Comparing bison weight gain




Locations and size classes of bison conservation herd in North America. Historic ranges shown, too. From Gates et al. 2010 IUCN report on bison.

Before European settlement, bison were distributed across North America. From the Atlantic coast almost to the Pacific and from northern Mexico to the Arctic Ocean. But where would have been the best place to be a bison?

There might not be an easy answer to the best metric for determining where the best place was to be a bison. Especially since we can't go back in time. Yet, bison have been reestablished across North America, which gives us some ability to begin to compare populations.

For bison, as with any animal, fecundity is the ultimate metric of fitness. It is almost axiomatic that when we compare individuals, the best metric of fitness is the number of offspring that an animal or population has. Yet, fecundity is density dependent. Fecund populations become dense, which lowers their fecundity. Population density could serve as another metric, depending on how important disease or predation become in limiting population size.

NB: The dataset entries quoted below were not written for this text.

(** X14.  The shuffle can return every permutation.  For every rearrangement
    of an input array of at most [2^26] elements there are doubles in
    [[0, 1)], multiples of [2^-26] whose products with the indices are
    exact, such that [shuffleArray] returns exactly that rearrangement when
    [Math.random] returns them. *)
Theorem shuffleArray_reaches_every_permutation {A} (env0 : Env) (m : Machine A)
    (array : nat) (elements target : list A) :
  arrays m !! array = Some elements →
  (N.of_nat (length elements) ≤ 2 ^ 26)%N →
  target ≡ₚ elements →
  ∃ rand m',
    shuffleArray {| random := rand; remote := remote env0;
                    setItemThrows := setItemThrows env0; markup := markup env0 |} array m
    = (m', Normal (length (arrays m)))
    ∧ arrays m' !! length (arrays m) = Some target.
Proof.
  intros Hm Hsize Hperm.
  destruct (fisherYates_reaches target elements Hperm) as (pick & Hpick & Hfy).
  set (n := length elements) in *.
  set (rand := λ k, let i := n - 1 - (k - randomCount m) in doubleAbove (pick i) (i + 1)).
  set (env := {| random := rand; remote := remote env0;
                 setItemThrows := setItemThrows env0; markup := markup env0 |}).
  destruct (shuffleArray_result env m array elements Hm) as (result & E & Hresult & _).
  exists rand. eexists. split; [exact E|]. cbn.
  rewrite list_lookup_middle by done. f_equal.
  rewrite Hresult, <- Hfy. unfold fisherYates. apply foldl_ext_elem_of.
  intros acc i Hi. apply elem_of_reverse, elem_of_seq in Hi.
  f_equal. unfold picked. cbn [random env]. unfold rand. fold n.
  replace (n - 1 - (randomCount m + (n - 1 - i) - randomCount m)) with i by lia.
  apply floorTimes_doubleAbove; [pose proof (Hpick i); lia | lia].
Qed.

Systematic comparisons of the geographic ecology of bison have not been attempted. Yet, here's an interesting comparison. The latest IUCN report on bison "American Bison: Status Survey and Conservation Guidelines 2010" included a graph on the weights of bison at Wind Cave in South Dakota.  Weights were averaged for males and females by age. Wind Cave bison are considered some of the purest Plains bison and western South Dakota and its short grasses is thought of as prime bison habitat.
By comparison, Konza Prairie in Kansas is tallgrass. And tallgrass is sourgrass to some--not the best habitat for bison. The calving rates of bison at Konza can be pretty low. In some years only 50% of the adult female bison calve, which might not indicate the best nutrition.

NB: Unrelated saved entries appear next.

(** * Files manager: metadata service, access gate and thumbnail worker

    A shallow embedding of [controllers/FilesController.js] and of the
    thumbnail worker, with the properties of the specification proved (or
    refuted) on it.

    Layout: JavaScript values, the external libraries (as an interface),
    the stores, a small monad for handlers with early [return], the
    handlers themselves, then the theorems. *)

From stdpp Require Import base option list strings gmap pretty.
From Stdlib Require Import ZArith Ascii.

Local Open Scope Z_scope.

(** ** JavaScript values

    The values a JSON body, a header, a query string or a stored document
    field can hold.  Numbers are the integers; arrays and nested objects
    are not modelled. *)

Inductive jsval : Type :=
| JUndefined
| JNull
| JBool (b : bool)
| JNum (n : Z)
| JStr (s : string).

#[global] Instance jsval_eq_dec : EqDecision jsval.
Proof. solve_decision. Defined.

(** [!!v] *)
Definition truthy (v : jsval) : bool :=
  match v with
  | JUndefined | JNull => false
  | JBool b => b
  | JNum n => negb (n =? 0)
  | JStr s => negb (String.eqb s "")
  end.

(** [a === b] on primitives. *)
Definition strict_eq (a b : jsval) : bool := bool_decide (a = b).

(** A destructuring default [{ x = d }]: used only when the property is
    [undefined]. *)
Definition default_to (d v : jsval) : jsval :=
  match v with JUndefined => d | _ => v end.

(** [!s] for a value that is a string or absent (a header, a query
    parameter, a Redis reply). *)
Definition present (o : option string) : bool :=
  match o with
  | Some s => negb (String.eqb s "")
  | None => false
  end.

Definition bytes := list Byte.byte.

(** A MongoDB ObjectId; [toString] is its 24 digit hexadecimal form. *)
Record oid := Oid { toString : string }.

#[global] Instance oid_eq_dec : EqDecision oid.
Proof. solve_decision. Defined.

(** ** External libraries

    What the handlers call but do not define.  [ObjectId v] is the id
    the driver's constructor makes of [v], and [None] when it throws;
    [mime_lookup] is [None] when [mime.lookup] returns [false];
    [imageThumbnail] is [None] when the promise of [image-thumbnail]
    rejects on that content.  [skip_beyond_int64] is what the server
    makes of a [$skip] that exceeds a 64-bit integer: [None] when it
    rejects the pipeline (MongoDB from 5.0 on), the number of documents
    it skips when it clamps the count (earlier servers). *)

Class Platform := {
  ObjectId : jsval -> option oid;
  mime_lookup : jsval -> option string;
  Buffer_from_base64 : string -> bytes;
  path_join : string -> string -> string;
  imageThumbnail : bytes -> Z -> option bytes;
  skip_beyond_int64 : option nat;
}.

(** ** Documents and stores *)

Record userDoc := { user_id : oid }.

(** A document of the [files] collection.  [userId] and [localPath] are
    optional: the seed documents and the folders lack them. *)
Record fileDoc := {
  _id : oid;
  userId : option oid;
  name : jsval;
  type : jsval;
  isPublic : jsval;
  parentId : jsval;
  localPath : option string;
}.

(** The payload of a [fileQueue] job. *)
Record Job := { job_userId : jsval; job_fileId : jsval }.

Yet, with the data from Wind Cave, we can compare the weights of bison at Wind Cave and Konza. Based on what we know of the habitats and the calving rates, we might expect that Konza bison would weigh less than Wind Cave bison.

Not the case.


Closed symbols are females. Open symbols males. Circles are Konza. Squares are Wind Cave.

The two sites are right on top of one another. 

Either the two sites are equally good for bison or the weight of animals isn't the best metric for habitat quality.